Reproduce exactly the lines of the material beneath, from the line that contains "Context (L : fga_laws)." to the line that contains "(f : AuthState", both included, and no other lines.

----

(** The rest of [CreateInvite], once there is no such invitation. *)
Lemma create_invite_wf {A} email project role user (pre : prog (AuthState X) A) code
    (k : A → string → UserInvite → prog (AuthState X) Invitation) s :
  preserves (invited_not email project) pre → (∀ a c i, preserves wf (k a c i)) →
  preserves (invited_not email project) code → invited_not email project s →
  wf ((a ← pre; c ← code;
       i ← or_throw (failing "Internal" "error creating invitation: ")
             (CreateInvitation c email role project user);
       k a c i) s).1.
Proof.
  intros Hpre Hk Hcode Hnew.
  apply (preserves_then _ (invited_not email project)); [done|apply invited_not_wf| |done].
  clear s Hnew. intros a s Hnew.
  apply (preserves_then _ (invited_not email project)); [done|apply invited_not_wf| |done].
  clear s Hnew. intros c s Hnew. apply preserves_after; [|by intros i; apply Hk].
  rewrite or_throw_state. by apply CreateInvitation_wf.
Qed.

Lemma CreateInvite_wf ctx project role email :
  preserves wf (CreateInvite MinderURLBase ctx project role email).
Proof.
  unfold CreateInvite. case_match; [|by keeps]. case_match; [by keeps|].
  apply preserves_bind; [unfold GetUserBySubject; by keeps|]. intros user s Hs.
  match goal with |- wf (?m s).1 => destruct (m s) as [s' r] eqn:Hrun end. cbn.
  apply prog_bind_inv in Hrun as
    [(s1 & rows & [Hs1 Hrows]%or_throw_Ok%account_select_Ok & Hrun)|(_ & r1 & Hrun & _)].
  2: { apply (f_equal fst) in Hrun. rewrite or_throw_state in Hrun. cbn in Hrun. subst s'.
       by apply (preserves_account_select _ _ _ s). }
  apply (kept_same _ _ _ _ Hs1) in Hs. injection Hrows as Hrows. revert Hrun.
  case_bool_decide as Hnone; cbn [negb]; [|by intros [= <- _]]. subst rows.
  intros Hrun. apply (f_equal fst) in Hrun. cbn in Hrun. subst s'.
  assert (Hnew : invited_not email project s1).
  { split; [|done]. split; [apply Hs|]. apply no_invitations; [apply Hs|done]. }
  apply (preserves_then _ (invited_not email project));
    [unfold GetProjectRow; by keeps|apply invited_not_wf| |done].
  intros prj s2 Hnew2. apply create_invite_wf; [unfold project_metadata; by keeps| |by keeps|done].
  intros meta code inv. unfold send_invite, time_Now. keeps.
Qed.

#[local] Hint Resolve CreateInvite_wf : preserves.

(** Every request keeps the invitations well formed. *)
Lemma handle_wf q : preserves wf (handle q).
Proof. destruct q; open_handlers; keeps. Qed.

(** C9: an address is invited to a project at most once.  Through any requests,
    answered or failed, and whatever else the server does to its database in
    between, every invitation stays in the table under its own code with a
    sponsor that is a user, and no two are for the same address and project. *)
Theorem invitations_unique s s' :
  rtc (step (λ _, True)) s s' →
  invitations_wf (as_accounts s) → invitations_wf (as_accounts s').
Proof.
  induction 1 as [s|s s1 s2 Hstep _ IH]; [done|]. intros Hwf. apply IH.
  destruct Hstep as [q _|w]; [|done]. by apply (handle_wf q s).
Qed.

End invitations.

(** ** Somebody administrates *)

Section administrators.
Context (L : fga_laws).

Abbreviation administrated p := (kept (λ _, True) (has_admin p)).

Lemma has_admin_more p x x' : fga_tuples x ⊆ fga_tuples x' → has_admin p x → has_admin p x'.
Proof. intros Hsub [u Hu]. exists u. by apply Hsub. Qed.

Lemma Write_keeps_admin p user role project :
  preserves (administrated p) (on_fga (Write user role project)).
Proof.
  apply preserves_on_fga. intros x Hx. destruct (Write user role project x) as [x' r] eqn:Hw.
  apply (Write_effect L) in Hw. cbn. apply (has_admin_more _ x); [|done].
  destruct r; [rewrite Hw; set_solver|by rewrite Hw|done].
Qed.

Lemma AssignmentsToProject_keeps_admin p project :
  preserves (administrated p) (on_fga (AssignmentsToProject project)).
Proof.
  apply preserves_on_fga. intros x Hx. destruct (AssignmentsToProject project x) as [x' r] eqn:Hw.
  apply (AssignmentsToProject_spec L) in Hw as [Hw _]. cbn.
  apply (has_admin_more _ x); [by rewrite Hw|done].
Qed.

Lemma statement_keeps_admin {A} p (f : AuthState X → AuthState X * res A) :
  (∀ s, as_fga (f s).1 = as_fga s) → preserves (administrated p) (statement f).
Proof.
  intros Hf. apply preserves_statement. intros s [_ Hs]. split; [done|]. cbn. by rewrite Hf.
Qed.

Ltac accounts_only := apply statement_keeps_admin; intros s; cbn; repeat case_match; done.

Lemma CreateInvitation_keeps_admin p code email role project sponsor :
  preserves (administrated p) (CreateInvitation code email role project sponsor).
Proof. accounts_only. Qed.
Lemma UpdateInvitationRole_keeps_admin p code role :
  preserves (administrated p) (UpdateInvitationRole code role).
Proof. accounts_only. Qed.
Lemma DeleteInvitation_keeps_admin p code : preserves (administrated p) (DeleteInvitation code).
Proof. accounts_only. Qed.

#[local] Hint Resolve Write_keeps_admin AssignmentsToProject_keeps_admin
  CreateInvitation_keeps_admin UpdateInvitationRole_keeps_admin DeleteInvitation_keeps_admin
  : preserves.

----

▸ Answer to this exercise
Context (L : fga_laws).

Abbreviation administrated p := (kept (λ _, True) (has_admin p)).

Lemma has_admin_more p x x' : fga_tuples x ⊆ fga_tuples x' → has_admin p x → has_admin p x'.
Proof. intros Hsub [u Hu]. exists u. by apply Hsub. Qed.

Lemma Write_keeps_admin p user role project :
  preserves (administrated p) (on_fga (Write user role project)).
Proof.
  apply preserves_on_fga. intros x Hx. destruct (Write user role project x) as [x' r] eqn:Hw.
  apply (Write_effect L) in Hw. cbn. apply (has_admin_more _ x); [|done].
  destruct r; [rewrite Hw; set_solver|by rewrite Hw|done].
Qed.

Lemma AssignmentsToProject_keeps_admin p project :
  preserves (administrated p) (on_fga (AssignmentsToProject project)).
Proof.
  apply preserves_on_fga. intros x Hx. destruct (AssignmentsToProject project x) as [x' r] eqn:Hw.
  apply (AssignmentsToProject_spec L) in Hw as [Hw _]. cbn.
  apply (has_admin_more _ x); [by rewrite Hw|done].
Qed.

Lemma statement_keeps_admin {A} p (f : AuthState X → AuthState X * res A) :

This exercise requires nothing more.